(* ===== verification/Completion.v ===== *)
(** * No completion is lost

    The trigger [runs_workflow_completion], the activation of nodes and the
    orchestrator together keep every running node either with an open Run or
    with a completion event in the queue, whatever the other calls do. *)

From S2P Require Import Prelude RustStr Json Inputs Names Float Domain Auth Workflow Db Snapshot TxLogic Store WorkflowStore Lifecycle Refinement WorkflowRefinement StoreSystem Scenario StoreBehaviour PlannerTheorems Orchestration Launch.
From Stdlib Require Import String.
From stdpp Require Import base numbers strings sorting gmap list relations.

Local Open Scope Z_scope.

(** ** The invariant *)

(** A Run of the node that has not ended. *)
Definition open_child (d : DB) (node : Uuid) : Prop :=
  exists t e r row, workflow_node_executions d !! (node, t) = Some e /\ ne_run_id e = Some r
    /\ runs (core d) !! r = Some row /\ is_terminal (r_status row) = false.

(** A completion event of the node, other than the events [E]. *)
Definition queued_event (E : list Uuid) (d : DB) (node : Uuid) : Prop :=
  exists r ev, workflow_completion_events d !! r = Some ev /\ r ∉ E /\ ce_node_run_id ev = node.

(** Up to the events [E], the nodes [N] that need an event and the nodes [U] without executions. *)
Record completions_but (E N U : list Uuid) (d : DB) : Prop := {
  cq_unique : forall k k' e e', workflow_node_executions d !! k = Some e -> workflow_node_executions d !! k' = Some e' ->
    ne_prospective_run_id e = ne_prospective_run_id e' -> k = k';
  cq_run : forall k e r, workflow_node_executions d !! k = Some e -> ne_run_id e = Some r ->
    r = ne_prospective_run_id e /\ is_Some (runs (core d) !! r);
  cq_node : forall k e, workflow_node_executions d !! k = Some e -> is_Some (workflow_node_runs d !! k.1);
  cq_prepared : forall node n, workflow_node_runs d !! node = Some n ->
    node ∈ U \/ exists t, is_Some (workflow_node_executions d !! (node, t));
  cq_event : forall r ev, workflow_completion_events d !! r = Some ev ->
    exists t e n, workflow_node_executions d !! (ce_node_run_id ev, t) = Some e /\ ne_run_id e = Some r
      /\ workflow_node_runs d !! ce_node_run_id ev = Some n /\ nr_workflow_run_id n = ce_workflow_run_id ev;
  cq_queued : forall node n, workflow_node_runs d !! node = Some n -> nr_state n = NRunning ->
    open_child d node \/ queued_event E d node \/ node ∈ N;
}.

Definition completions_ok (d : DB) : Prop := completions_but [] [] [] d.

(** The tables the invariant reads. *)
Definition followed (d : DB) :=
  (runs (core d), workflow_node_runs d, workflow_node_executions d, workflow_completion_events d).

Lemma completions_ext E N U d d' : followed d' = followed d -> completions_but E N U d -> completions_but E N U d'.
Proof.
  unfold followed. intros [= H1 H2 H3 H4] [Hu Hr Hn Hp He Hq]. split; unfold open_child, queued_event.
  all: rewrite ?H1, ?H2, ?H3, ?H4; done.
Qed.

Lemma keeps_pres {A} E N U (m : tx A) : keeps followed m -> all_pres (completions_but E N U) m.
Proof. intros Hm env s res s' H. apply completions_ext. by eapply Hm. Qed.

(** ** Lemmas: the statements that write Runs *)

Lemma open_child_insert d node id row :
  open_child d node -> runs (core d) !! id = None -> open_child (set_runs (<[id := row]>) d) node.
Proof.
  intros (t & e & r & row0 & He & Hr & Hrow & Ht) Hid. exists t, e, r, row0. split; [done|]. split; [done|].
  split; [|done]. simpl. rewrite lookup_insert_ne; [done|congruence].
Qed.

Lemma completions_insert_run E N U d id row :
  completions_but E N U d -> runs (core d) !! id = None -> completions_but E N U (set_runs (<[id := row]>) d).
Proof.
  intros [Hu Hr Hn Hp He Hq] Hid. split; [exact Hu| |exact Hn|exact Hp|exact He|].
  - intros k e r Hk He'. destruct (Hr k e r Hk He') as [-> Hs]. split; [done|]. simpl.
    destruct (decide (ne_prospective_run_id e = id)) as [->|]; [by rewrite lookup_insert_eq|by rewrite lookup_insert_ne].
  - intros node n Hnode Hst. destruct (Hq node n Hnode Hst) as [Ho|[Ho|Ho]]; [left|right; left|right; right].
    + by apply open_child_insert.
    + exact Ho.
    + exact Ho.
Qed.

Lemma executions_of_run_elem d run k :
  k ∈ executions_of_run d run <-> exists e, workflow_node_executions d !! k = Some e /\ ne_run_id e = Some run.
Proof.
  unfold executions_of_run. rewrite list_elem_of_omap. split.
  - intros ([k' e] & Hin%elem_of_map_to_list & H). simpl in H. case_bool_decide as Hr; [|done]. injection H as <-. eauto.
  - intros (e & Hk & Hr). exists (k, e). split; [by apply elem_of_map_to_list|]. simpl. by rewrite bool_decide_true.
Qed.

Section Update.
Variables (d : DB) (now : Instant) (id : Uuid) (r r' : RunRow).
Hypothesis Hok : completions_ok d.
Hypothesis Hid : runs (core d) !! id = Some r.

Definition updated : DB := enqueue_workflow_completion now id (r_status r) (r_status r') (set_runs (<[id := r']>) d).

......

*Task details*:
From the line containing "cq_run : forall" down to the line containing "cq_event : forall" in the material above, reproduce every line exactly, including the two end lines.

*Task response*:
  cq_run : forall k e r, workflow_node_executions d !! k = Some e -> ne_run_id e = Some r ->
    r = ne_prospective_run_id e /\ is_Some (runs (core d) !! r);
  cq_node : forall k e, workflow_node_executions d !! k = Some e -> is_Some (workflow_node_runs d !! k.1);
  cq_prepared : forall node n, workflow_node_runs d !! node = Some n ->
    node ∈ U \/ exists t, is_Some (workflow_node_executions d !! (node, t));
  cq_event : forall r ev, workflow_completion_events d !! r = Some ev ->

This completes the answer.